● **Supplied data**
- - -

(** When the loop returns: the outputs it adds, the file it has written
    for each name, and the files it has opened for writing, in order. *)
Lemma output_loop_returns self band_paths output_dir band_arrays nir_path nir names :
  band_paths !! "nir" = Some nir_path →
  ∀ acc (w w' : world) outputs,
  (∃ ds, files w !! nir_path = Some (Raster ds) ∧ same_grid ds nir) →
  output_loop self band_paths output_dir band_arrays acc names w = (inr outputs, w') →
  (∀ name, outputs !! name
           = if bool_decide (name ∈ names) then Some (output_path output_dir name)
             else acc !! name) ∧
  (∀ name, name ∈ names →
     ∃ result, index_array (specs self) band_arrays name = inr result ∧
               files w' !! output_path output_dir name = Some (Raster (saved_as nir result))) ∧
  written_paths (trace w') = written_paths (trace w) ++ (output_path output_dir <$> names).
Proof.
  intros Hnir. induction names as [|name rest IH]; intros acc w w' outputs Hgrid Hrun.
  - cbn in Hrun. injection Hrun as <- <-.
    split; [done|]. split; [by intros ? ?%elem_of_nil|]. by rewrite app_nil_r.
  - pose proof Hrun as Hall. cbn [foldM] in Hrun.
    rewrite run_bind, output_body_run in Hrun.
    destruct (index_array (specs self) band_arrays name) as [e|result] eqn:Hresult;
      [discriminate|].
    destruct Hgrid as (ds & Hds & Hsame).
    rewrite Hnir, save_raster_run, Hds in Hrun.
    apply output_loop_confined with (requested := rest) in Hrun as Hframe; [|done].
    destruct Hframe as [_ Hframe]. cbn [files] in Hframe.
    apply IH in Hrun as (Hout & Hfile & Hwritten).
    2:{ cbn [files]. destruct (decide (output_path output_dir name = nir_path)) as [<-|Hne].
        - rewrite lookup_insert_eq. eexists. split; [done|].
          destruct Hsame as (? & ? & ? & ?). done.
        - rewrite lookup_insert_ne by done. eauto. }
    split; [|split].
    + intros k. rewrite Hout. destruct (decide (k ∈ rest)) as [Hk|Hk].
      * rewrite !bool_decide_true; [done| |done]. by right.
      * rewrite (bool_decide_false (k ∈ rest)) by done.
        destruct (decide (k = name)) as [->|Hne].
        -- rewrite lookup_insert_eq, bool_decide_true; [done|left].
        -- rewrite lookup_insert_ne by done.
           rewrite bool_decide_false; [done|]. by intros [?|?]%elem_of_cons.
    + intros k Hk. destruct (decide (k ∈ rest)) as [Hr|Hr]; [by apply Hfile|].
      apply elem_of_cons in Hk as [->|?]; [|done].
      exists result. split; [done|]. rewrite Hframe.
      * rewrite lookup_insert_eq. by rewrite (saved_as_same_grid ds nir).
      * intros (k & Hk & Hin)%list_elem_of_fmap.
        apply output_path_inj in Hk as <-. done.
    + rewrite Hwritten. cbn [trace]. unfold written_paths.
      rewrite omap_app. cbn. by rewrite <- app_assoc.
Qed.
Lemma steady_newStatus (permission : Permission.ref)
    (mode : FileSystemPermissionMode) :
  steady (newStatus permission mode).
Proof.
  intros w [[Hreg Halloc] [rank Hl]]. unfold newStatus.
  rewrite (bind_ok _ _ _ _ _ (get_eq w)). cbv zeta.
  set (id := nextStatus (manager w)).
  set (w1 := {| fileSystem := fileSystem w;
                manager := {| permissions := permissions (manager w);
                              store := store (manager w);
                              initial := initial (manager w);
                              nextStatus := S id |} |}).
  rewrite (bind_ok _ _ w w1 tt) by done.
  unfold bind. rewrite onStore_eq.
  change (storeOf w1) with (storeOf w).
  destruct (Permission.objects (storeOf w) !! permission) as [o |] eqn:Ho.
  2:{ assert (Hsub : Permission.subscribe permission mode
                       (Permission.DispatchChange id) (storeOf w)
                     = (Throw (TypeError "Cannot read properties of undefined"),
                        storeOf w)).
      { unfold Permission.subscribe, bind, Permission.deref. by rewrite Ho. }
      rewrite Hsub. cbn [fst snd].
      apply sound_same; [done | done |]. split; [done | by exists rank]. }
  rewrite (subscribe_eq permission o mode _ _ Ho). cbn [fst snd].
  set (o' := Permission.pushSubscriber mode (Permission.DispatchChange id) o).
  assert (Hlook : forall q,
            Permission.objects
              (Permission.setObjects <[permission := o']> (storeOf w)) !! q
            = if decide (permission = q) then Some o'
              else Permission.objects (storeOf w) !! q).
  { intros q. cbn. case_decide as Hq; [subst q; apply lookup_insert_eq |].
    by apply lookup_insert_ne. }
  assert (Hcbs : forall cb, cb ∈ callbacksOf o' ->
                   cb ∈ callbacksOf o \/ target cb = None).
  { intros cb. unfold callbacksOf, o', Permission.pushSubscriber.
    destruct mode;
      cbn [Permission.subscribersRead Permission.subscribersReadwrite];
      intros H; repeat (apply elem_of_app in H; destruct H as [H | H]);
      try (apply list_elem_of_singleton in H; rewrite H; by right);
      left; apply elem_of_app; auto. }
  split; [split; [split |] |].
  - intros path q Hq. cbn [storeOf withStore manager store]. rewrite Hlook.
    case_decide; [by eexists | by apply (Hreg path)].
  - intros q. cbn [storeOf withStore manager store]. rewrite Hlook. cbn.
    case_decide as Hq; [subst q; intros _; apply Halloc; by eexists |].
    apply Halloc.
  - exists rank. intros q x cb t. cbn [storeOf withStore manager store].
    rewrite Hlook. case_decide as Hq.
    + subst q. intros [= <-] Hcb Ht.
      destruct (Hcbs cb Hcb) as [Hold | Hnone]; [| congruence].
      by apply (Hl permission o cb t).
    + intros Hx Hcb Ht. by apply (Hl q x cb t).
  - split; [done |]. intros q x Hx. cbn [storeOf withStore manager store].
    rewrite Hlook. case_decide as Hq.
    + subst q. assert (x = o) as -> by congruence. exists o'.
      split; [done |]. intros m cb Hcb. unfold o'.
      destruct mode, m; cbn; try done; apply elem_of_app; by left.
    + by exists x.
Qed.

Lemma steady_getStatus (path : string) (mode : FileSystemPermissionMode) :
  steady (getStatus path mode).
Proof.
  apply steady_bind; [apply steady_getPermission |].
  intros permission. apply steady_newStatus.
Qed.

Lemma steady_getState (path : string) (mode : FileSystemPermissionMode) :
  steady (getState path mode).
Proof.
  apply steady_bind; [apply steady_getPermission |]. intros permission.
  apply steady_onStore; [apply subscribersKept_get | apply nextRefKept_get].
Qed.
(** A fixed-size buffer is a queue limited by its capacity. *)
#[export] Instance abstract_QueueSpec : QueueSpec B (WB := abstractWriteBuffer B).
Proof.
  unshelve refine {| limit b := zlen (content b) |}; try exact RS; cbn.
  - intros. reflexivity.
  - intros b b' Hc. exact Hc.
  - intros b n H Hn Hl. exists b. split; [|apply kept_refl, H].
    etransitivity; [apply ensureWritableBytes_default, H|]. zif. reflexivity.
  - intros b v H Hn. apply writeByte_default; assumption.
  - intros b v H Hn. apply writeShort_default; assumption.
  - intros b v H Hn. apply writeMedium_default; assumption.
  - intros b v H Hn. apply writeInt_default; assumption.
  - intros b v H Hn. apply writeLong_default; assumption.
  - intros b s si n H Hs Hm Hr Hn. apply writeBytesArray_default; assumption.
  - intros b rd s si n H Hs Hrd Hr Hn. apply writeBytesBuffer_default; assumption.
  - intros b H. destruct (discardReadBytes_default b H) as (b' & ?). exists b'. intuition lia.
Defined.

End Defaults.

- - -

● **Try it**
Go through the listing above and write out exactly the lines starting with the one holding "Permission.subscribe, bind, Permission.deref." and running through the one holding "rewrite (subscribe_eq permission", ends included, and no others.

● **Response area**
      { unfold Permission.subscribe, bind, Permission.deref. by rewrite Ho. }
      rewrite Hsub. cbn [fst snd].
      apply sound_same; [done | done |]. split; [done | by exists rank]. }
  rewrite (subscribe_eq permission o mode _ _ Ho). cbn [fst snd].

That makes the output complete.